[PROBLEM DESCRIPTION]:
Print every entry below again. Nothing may differ from the original.

[EXERCISE DATA]:
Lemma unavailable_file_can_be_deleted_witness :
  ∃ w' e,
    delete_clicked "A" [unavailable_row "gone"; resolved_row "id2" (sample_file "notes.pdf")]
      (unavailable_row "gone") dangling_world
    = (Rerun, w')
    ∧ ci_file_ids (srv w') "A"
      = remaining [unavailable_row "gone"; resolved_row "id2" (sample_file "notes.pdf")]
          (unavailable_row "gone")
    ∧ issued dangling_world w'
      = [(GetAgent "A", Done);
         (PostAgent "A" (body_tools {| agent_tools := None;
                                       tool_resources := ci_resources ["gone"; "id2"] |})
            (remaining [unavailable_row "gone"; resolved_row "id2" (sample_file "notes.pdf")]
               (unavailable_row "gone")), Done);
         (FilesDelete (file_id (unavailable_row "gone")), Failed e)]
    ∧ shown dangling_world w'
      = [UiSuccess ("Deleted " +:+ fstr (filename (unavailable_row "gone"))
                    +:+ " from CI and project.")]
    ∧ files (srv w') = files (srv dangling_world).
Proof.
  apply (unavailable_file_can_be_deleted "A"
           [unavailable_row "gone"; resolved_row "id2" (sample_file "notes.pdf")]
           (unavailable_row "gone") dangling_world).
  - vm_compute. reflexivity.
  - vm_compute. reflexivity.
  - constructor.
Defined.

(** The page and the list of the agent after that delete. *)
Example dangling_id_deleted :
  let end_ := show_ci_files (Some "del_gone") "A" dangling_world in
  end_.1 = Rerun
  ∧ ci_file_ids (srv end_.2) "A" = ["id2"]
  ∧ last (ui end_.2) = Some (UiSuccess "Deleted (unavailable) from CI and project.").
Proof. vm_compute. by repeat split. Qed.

[WORKED SOLUTION]:
Lemma unavailable_file_can_be_deleted_witness :
  ∃ w' e,
    delete_clicked "A" [unavailable_row "gone"; resolved_row "id2" (sample_file "notes.pdf")]
      (unavailable_row "gone") dangling_world
    = (Rerun, w')
    ∧ ci_file_ids (srv w') "A"
      = remaining [unavailable_row "gone"; resolved_row "id2" (sample_file "notes.pdf")]
          (unavailable_row "gone")
    ∧ issued dangling_world w'
      = [(GetAgent "A", Done);
         (PostAgent "A" (body_tools {| agent_tools := None;
                                       tool_resources := ci_resources ["gone"; "id2"] |})
            (remaining [unavailable_row "gone"; resolved_row "id2" (sample_file "notes.pdf")]
               (unavailable_row "gone")), Done);
         (FilesDelete (file_id (unavailable_row "gone")), Failed e)]
    ∧ shown dangling_world w'
      = [UiSuccess ("Deleted " +:+ fstr (filename (unavailable_row "gone"))
                    +:+ " from CI and project.")]
    ∧ files (srv w') = files (srv dangling_world).
Proof.
  apply (unavailable_file_can_be_deleted "A"
           [unavailable_row "gone"; resolved_row "id2" (sample_file "notes.pdf")]
           (unavailable_row "gone") dangling_world).
  - vm_compute. reflexivity.
  - vm_compute. reflexivity.
  - constructor.
Defined.

(** The page and the list of the agent after that delete. *)
Example dangling_id_deleted :
  let end_ := show_ci_files (Some "del_gone") "A" dangling_world in
  end_.1 = Rerun
  ∧ ci_file_ids (srv end_.2) "A" = ["id2"]
  ∧ last (ui end_.2) = Some (UiSuccess "Deleted (unavailable) from CI and project.").
Proof. vm_compute. by repeat split. Qed.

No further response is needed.